I felt as though I had grieved enough while he was living, yet dying more and more each day. But I stood there, facing the tree with its golden lights & countless angels with names and I cried. I could not have felt more alone in that small room squashed by so many people.
It wasn't until Bob died that I truly allowed myself to feel. It was so unexpected. And yet, it wasn't expected. It was not so much that I allowed myself to feel, but more that I could not help it. I could not hold back the anguish. And it was not just the fact that Bob was gone, but the conspiracy theories, the pain, the strife that our families added to the flame. Each combination of words was fueling that flame to a size I could not ever possibly imagine on my own.
I barely ate. I slept only because of dark whiskey. I looked forward to the time of day when the sky darkened and I have a sip that would make me forget everything that was going on. I began to quickly realize how people replace their feelings with alcohol. I understood now, why people pushed their pain with the bitter taste of beer or wine. I swore to control it, and I did. I never succumbed to the disease that has claimed so many so close to me.
But no matter how much I drank, how little I ate, the pain remained. It was different with Bob. With many others in my family, we'd known it was coming. For a year, two years, we'd always had an advanced warning. With Bob, we had only a handful of months when we felt something was not quite right, though we never spoke of it. Cancer was never diagnosed. Heart problems have been present since he was a teenager but he's made it this far, this long....Why not another ten years?
It was not to be. It was quick and sudden. Shawn and I had a grand scheme to help Bob and his family. We would open the store and hire Bob because everyone else was making buckets of cash. But we were too late. Time was not on our side. It wasn't since having to watch a doctor inject my dog with poison that would stop her heart that I felt such awful pain.
And I still cry.
With Bob gone and our grieving not quite passed, we decided we could make buckets of money to at least help his children, to make good on our promise that we never told him about. But that was not to be either. Others seem to be making money hand over fist in this business except us. We do OK, but it's not enough. Who will help his family? Isn't this the whole reason we started all this mess?!
I still have sharp memories of the funeral. There are some I have no memory of whatsoever. During the week of which Bob passed, I wrote notes. I intended to write it out as a story, to be kept privately, to help myself work out some this emotion. I never did. I am afraid I will not recall what some of the notes mean but it doesn't matter. It has served its purpose. It helped me to a point. In a way, it allowed to tell "someone" the things that could not be repeated.
I remember writing about how Bob looked in the casket. That's all I wrote about it. I had written no details. The truth is, I vividly remember how gray his skin looked, especially on his hands. I remember how it looked like Bob, but it didn't look like him at all. It was more of a shadow of Bob.

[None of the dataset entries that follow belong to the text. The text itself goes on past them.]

(** * The state machine the module promises *)

(** What every stored command is. *)
Record run_ok (r : Run) : Prop := {
  xo_command : checkCommand (x_Command r) = Ok tt;
  xo_timeout : MinTimeout <= x_Timeout r <= MaxTimeout /\ x_Timeout r mod second = 0;
  xo_place : x_NodeID r <> "" /\ x_Isolation r = "container";
  xo_state : x_State r ∈ [StateWaiting; StateRunning; StateDone; StateLost];
}.
Definition waiting_in (p : string) (db : ExecDB) : Z := len (List.filter (fun r => in_project p r && in_state StateWaiting r) db).
Inductive actor := Tenant (p : string) | Node (n : string) | Platform.
Inductive change : actor -> ExecDB -> ExecDB -> Prop :=
| C_start p r db : x_ProjectID r = p -> x_State r = StateWaiting -> run_ok r -> existsb (has_id (x_ID r)) db = false ->
    waiting_in p db < MaxWaitingPerProject -> change (Tenant p) db (db ++ [r])
| C_trim p instance db : change (Tenant p) db (trimmed instance KeepPerInstance db)
| C_take n r at_ db : r ∈ db -> x_NodeID r = n -> x_State r = StateWaiting ->
    change (Node n) db (map (fun x => if has_id (x_ID r) x && in_state StateWaiting x then with_taken at_ x else x) db)
| C_done n r out truncated exit message at_ db : r ∈ db -> x_NodeID r = n -> x_State r <> StateDone ->
    change (Node n) db (map (fun x => if has_id (x_ID r) x then with_done out truncated exit message at_ x else x) db)
| C_lost before at_ db : change Platform db (map (fun x => if abandoned_row before x then with_lost at_ x else x) db)
| C_released instance db : change Platform db (trimmed instance 0 db).
Definition history (a : actor) : ExecDB -> ExecDB -> Prop := rtc (change a).
#[export] Instance history_preorder a : PreOrder (history a).
Proof. unfold history. typeclasses eauto. Qed.
Record execs_inv (db : ExecDB) : Prop := {
  xi_id : unique_by (fun r => Some (x_ID r)) db;
  xi_row : Forall run_ok db;
  xi_waiting : forall p, waiting_in p db <= MaxWaitingPerProject;
}.
(** A statement that updates rows in place, none of which starts to wait. *)
Lemma updated_inv (f : Run -> Run) db : execs_inv db ->
  (forall r, x_ID (f r) = x_ID r /\ x_ProjectID (f r) = x_ProjectID r /\ (in_state StateWaiting (f r) = true -> in_state StateWaiting r = true)) ->
  (forall r, run_ok r -> run_ok (f r)) -> execs_inv (map f db).
Proof.
  intros [H1 H2 H3] Hf Hok. constructor.
  - unfold unique_by in *. rewrite omap_total in *. rewrite map_map. by rewrite (map_ext (fun r => x_ID (f r)) x_ID) by (intros r; apply Hf).
  - apply Forall_fmap. eapply Forall_impl; [exact H2|exact Hok].
  - intros p. etransitivity; [|apply (H3 p)]. unfold waiting_in. apply filter_map_le. intros r _ E. destruct (Hf r) as (_ & Ep & Hw).
    apply andb_true_iff in E as [E1 E2]. unfold in_project in *. rewrite Ep in E1. by rewrite E1, (Hw E2).
Qed.
Lemma filtered_inv p db : execs_inv db -> execs_inv (List.filter p db).
Proof.
  intros [H1 H2 H3]. constructor; [by apply unique_by_filter|by apply Forall_filter_bool|].
  intros q. etransitivity; [|apply (H3 q)]. apply filter_filter_le.
Qed.
Lemma with_ok f r : run_ok r -> (x_Command (f r) = x_Command r /\ x_Timeout (f r) = x_Timeout r /\ x_NodeID (f r) = x_NodeID r /\ x_Isolation (f r) = x_Isolation r) ->
  x_State (f r) ∈ [StateWaiting; StateRunning; StateDone; StateLost] -> run_ok (f r).
Proof. intros [A B C D] (E1 & E2 & E3 & E4) Hs. constructor; rewrite ?E1, ?E2, ?E3, ?E4; done. Qed.
Lemma exec_change_inv a db db' : change a db db' -> execs_inv db -> execs_inv db'.
Proof.
  intros [p r d Hp Hs Hok Hc Hw|p i d|n r at_ d _ _ _|n r out tr ex msg at_ d _ _ _|before at_ d|i d] Hi.
  - destruct Hi as [H1 H2 H3]. rewrite existsb_false, Forall_forall in Hc. constructor.
    + apply unique_by_app; [done|]. intros x q Hx [= <-] [= E]. specialize (Hc x Hx). unfold has_id in Hc. by rewrite E, String.eqb_refl in Hc.
    + apply Forall_app. split; [done|]. by constructor.
    + intros q. unfold waiting_in in *. rewrite List.filter_app, length_app. cbn [List.filter]. destruct (in_project q r && _) eqn:E.
      * apply andb_true_iff in E as [E%String.eqb_eq _]. rewrite <- Hp, E in Hw. simpl. lia.
      * specialize (H3 q). simpl. lia.
  - by apply filtered_inv.
  - apply updated_inv; [done| |].
    + intros x. destruct (_ && _); [|by split_and!]. split_and!; [done|done|discriminate].
    + intros x Hx. destruct (_ && _); [|done]. apply (with_ok (with_taken at_)); [done|by split_and!|set_solver].
  - apply updated_inv; [done| |].
    + intros x. destruct (has_id _ x); [|by split_and!]. split_and!; [done|done|discriminate].
    + intros x Hx. destruct (has_id _ x); [|done]. apply (with_ok (with_done out tr ex msg at_)); [done|by split_and!|set_solver].
  - apply updated_inv; [done| |].
    + intros x. destruct (abandoned_row _ x); [|by split_and!]. split_and!; [done|done|discriminate].
    + intros x Hx. destruct (abandoned_row _ x); [|done]. apply (with_ok (with_lost at_)); [done|by split_and!|set_solver].
  - by apply filtered_inv.
Qed.
Lemma exec_history_inv a db db' : history a db db' -> execs_inv db -> execs_inv db'.
Proof. intros H. induction H as [|x y z Hc _ IH]; [done|]. intros Hi. apply IH. by eapply exec_change_inv. Qed.
(** Whose result a finished command holds: it was finished already, or the node it was queued for did. *)
Lemma exec_history_finished a db db' r : history a db db' -> execs_inv db -> r ∈ db' -> x_State r = StateDone ->
  r ∈ db \/ a = Node (x_NodeID r).
Proof.
  intros H. induction H as [|x y z Hc _ IH]; [by left|]. intros Hv Hr Hs.
  destruct (IH (exec_change_inv _ _ _ Hc Hv) Hr Hs) as [Hy|]; [|by right]. clear IH Hr.
  destruct Hc as [p q d Hp Hq Hok _ _|p i d|n q at_ d _ _ _|n q out tr ex msg at_ d Hq Hn _|before at_ d|i d].
  - apply elem_of_app in Hy as [|E%list_elem_of_singleton]; [by left|]. subst q. rewrite Hq in Hs. discriminate Hs.
  - left. by apply elem_of_filter_bool in Hy as [? _].
  - apply list_elem_of_fmap in Hy as (x & -> & Hx). destruct (_ && _); [discriminate Hs|by left].
  - apply list_elem_of_fmap in Hy as (x & Er & Hx). destruct (has_id (x_ID q) x) eqn:E; [|subst r; by left]. right. subst r n.
    apply String.eqb_eq in E. pose proof (unique_by_eq (fun r => Some (x_ID r)) _ x q (x_ID q) (xi_id _ Hv) Hx Hq (f_equal Some E) eq_refl) as ->. done.
  - apply list_elem_of_fmap in Hy as (x & -> & Hx). destruct (abandoned_row _ x); [discriminate Hs|by left].
  - left. by apply elem_of_filter_bool in Hy as [? _].
Qed.
(** * Properties *)

(** [images_lawful]: a tenant adds checked images to its project and removes its own, leaving those of the
    other projects and what nodes reported; a node replaces what it reported itself; and names stay
    unique in a project. *)
Theorem images_lawful {S} `{!Has ImageDB S} {urls : Webhook.URLs} env r (w : World S) : image_inv (part w) ->
  wp env (serve r) (fun _ w' => history (actor_of r) (part w) (part w') /\ image_inv (part w') /\
    match actor_of r with
    | Tenant p => id_staged (part w') = id_staged (part w) /\ others_rows im_ProjectID p (id_images (part w')) = others_rows im_ProjectID p (id_images (part w))
    | Node n => id_images (part w') = id_images (part w) /\
        List.filter (fun r => negb (on_node n r)) (id_staged (part w')) = List.filter (fun r => negb (on_node n r)) (id_staged (part w))
    end) w.
Proof.
  intros Hi. eapply wp_mono; [|exact (image_serve_moves (part w) r env w eq_refl)]. intros o w' H.
  split_and!; [done|exact (image_history_inv _ _ _ H Hi)|]. pose proof (image_history_others _ _ _ H) as Ho.
  destruct (actor_of r); [|done]. destruct Ho as [E1 E2]. split; [done|by apply E2].
Qed.

(** [report_is_placed]: the listing after a report that was taken names for each image exactly the nodes
    that have it: the reporting node when it mentioned the image, however often, and another node when
    its own last report did; with the largest size of those reports. *)
Theorem report_is_placed {S} `{!Has ImageDB S} {urls : Webhook.URLs} env n staged (w : World S) :
  wp env (report n staged ;;; listAll) (fun r _ => forall pls, r = Ok pls ->
    map (fun pl => im_ID (pl_Image pl)) pls = map im_ID (sliceStable by_name (id_images (part w))) /\
    forall pl, pl ∈ pls -> let id := im_ID (pl_Image pl) in
      (n ∈ pl_Nodes pl <-> id <> "" /\ exists f, f ∈ staged /\ st_ImageID f = id) /\
      (forall n', n' <> n -> n' ∈ pl_Nodes pl <-> n' ∈ holders id (id_staged (part w))) /\
      exists at_, im_SizeBytes (pl_Image pl) = largest id (sliceStable by_node (reported n at_ staged (id_staged (part w))))) w.
Proof.
  apply wp_bind. unfold report. apply wp_bind. rewrite wp_lift. destruct (is_empty n); [done|]. cbn [guard].
  apply wp_bind. rewrite wp_now. apply wp_mapped, wp_write; intros w' Hw'; [done|]. rewrite insert_all_reported in *. cbn [fst snd or_fault] in *.
  unfold listAll. apply wp_bind, wp_mapped, wp_read. intros r [->| ->]; [done|]. cbn [or_fault]. unfold placed, nodesByImage.
  apply wp_bind, wp_mapped, wp_read. intros r [->| ->]; [done|]. cbn [or_fault].
  change (part (T:=ImageDB) (tick w')) with (part (T:=ImageDB) w'). change (part (T:=ImageDB) (tick w)) with (part (T:=ImageDB) w) in Hw'. rewrite Hw'. cbn [id_images id_staged].
  destruct (fold_left note _ _) as [byImage sizes] eqn:En. rewrite wp_ret. intros pls [= <-]. split; [by rewrite map_map|].
  intros pl (i & -> & _)%list_elem_of_fmap. cbn [pl_Image pl_Nodes im_ID with_size im_SizeBytes]. cbv zeta.
  set (at_ := env_now env _) in *.
  pose proof (notes_spec (sliceStable by_node (reported n at_ staged (id_staged (part w)))) ∅ ∅ (im_ID i)) as [H1 H2]. rewrite En in H1, H2.
  change (default [] (byImage !! im_ID i) = holders (im_ID i) (sliceStable by_node (reported n at_ staged (id_staged (part w))))) in H1.
  change (default 0 (sizes !! im_ID i) = largest (im_ID i) (sliceStable by_node (reported n at_ staged (id_staged (part w))))) in H2.
  rewrite H1, H2.
  split_and!; [|intros n' Hn'|by exists at_]; rewrite holders_sorted, reported_holders; naive_solver.
Qed.

(** * Concrete runs *)

Module Demo.
Definition parse_http (raw : string) : outcome Webhook.URL :=
  if has_prefix raw "https://" then Ok (Webhook.MkURL "https" (trim_prefix raw "https://") false raw) else Err (EText "no scheme").
#[export] Instance urls : Webhook.URLs := { url_Parse := parse_http }.
Definition env : Env := {| env_now n := Z.of_nat n * second; env_rand n := [Z.of_nat n]; env_io _ := false |}.
Definition w0 : World ImageDB := MkWorld (MkImageDB [] [MkNodeImage "nd-2" "img-1" 7 0]) O [].
Definition tenant : Scope := MkScope "prj-1" "tok-1" "ci" "" "member".
Definition add : request := ReqCreate tenant (Ok (MkCreateRequest "debian-13.1" "disk" "" " https://example.org/debian.img " "")).
Lemma image_inv_w0 : image_inv (part w0).
Proof. constructor; [apply NoDup_nil_2|apply NoDup_nil_2|constructor|]. apply (bool_decide_unpack _). vm_compute. exact I. Qed.
Definition image : Image := MkImage "img-1" "prj-1" "debian-13.1" "disk" "arm64" "https://example.org/debian.img" "" 0 0.
Definition w1 : World ImageDB := MkWorld (MkImageDB [image] [MkNodeImage "nd-1" "img-9" 5 0; MkNodeImage "nd-2" "img-1" 7 0]) O [].
Definition staged : list Staged := [MkStaged "img-1" 9; MkStaged "" 3; MkStaged "img-1" 4].
End Demo.
Import Demo.
Lemma images_lawful_witness : map im_Arch (id_images (part (T:=ImageDB) (snd (serve Demo.add Demo.env Demo.w0)))) = ["arm64"] /\
  image_inv (part (snd (serve Demo.add Demo.env Demo.w0))).
Proof.
  split; [vm_compute; reflexivity|]. pose proof (images_lawful Demo.env Demo.add Demo.w0 Demo.image_inv_w0) as H.
  unfold wp in H. destruct (serve _ _ _) as [r w']. exact (proj1 (proj2 H)).
Defined.
Example image_report_run : match fst ((report "nd-1" Demo.staged ;;; listAll) Demo.env Demo.w1) with
  | Ok [pl] => pl_Nodes pl = ["nd-1"; "nd-2"] /\ im_SizeBytes (pl_Image pl) = 9 | _ => False end.
Proof. vm_compute. done. Qed.
(** The answer about one image names no node, whoever has it. *)
Example get_names_no_node : match fst (serve (ReqGet Demo.tenant "debian-13.1") Demo.env Demo.w1), fst (serve (ReqList Demo.tenant) Demo.env Demo.w1) with
  | Ok one, Ok all => rp_Body one = Some (BImage (MkResponse "img-1" "debian-13.1" "disk" "arm64" "https://example.org/debian.img" "" 7 [] (rfc3339nano 0))) /\
      rp_Body all = Some (BImages [MkResponse "img-1" "debian-13.1" "disk" "arm64" "https://example.org/debian.img" "" 7 ["nd-2"] (rfc3339nano 0)])
  | _, _ => False end.
Proof. vm_compute. done. Qed.
Example dots_refused : map (fun n => match checkName n with Ok _ => true | Err _ => false end) ["debian-13.1"; "a..b"; ".a"; "a/b"; ""] = [true; false; false; false; false].
Proof. vm_compute. reflexivity. Qed.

Perhaps that is the best way to remember someone when you see them after. It is a shell, a container for this life. Bob has moved on to the next life and has a new container. I do believe this because of the dream I had about a week after he passed. Bob didn't die. He passed along to the next world. I know he lives because he told me so in my dream. He told Kristin, his daughter the same thing.
Why then, does it still hurt so much? Why do I still cry?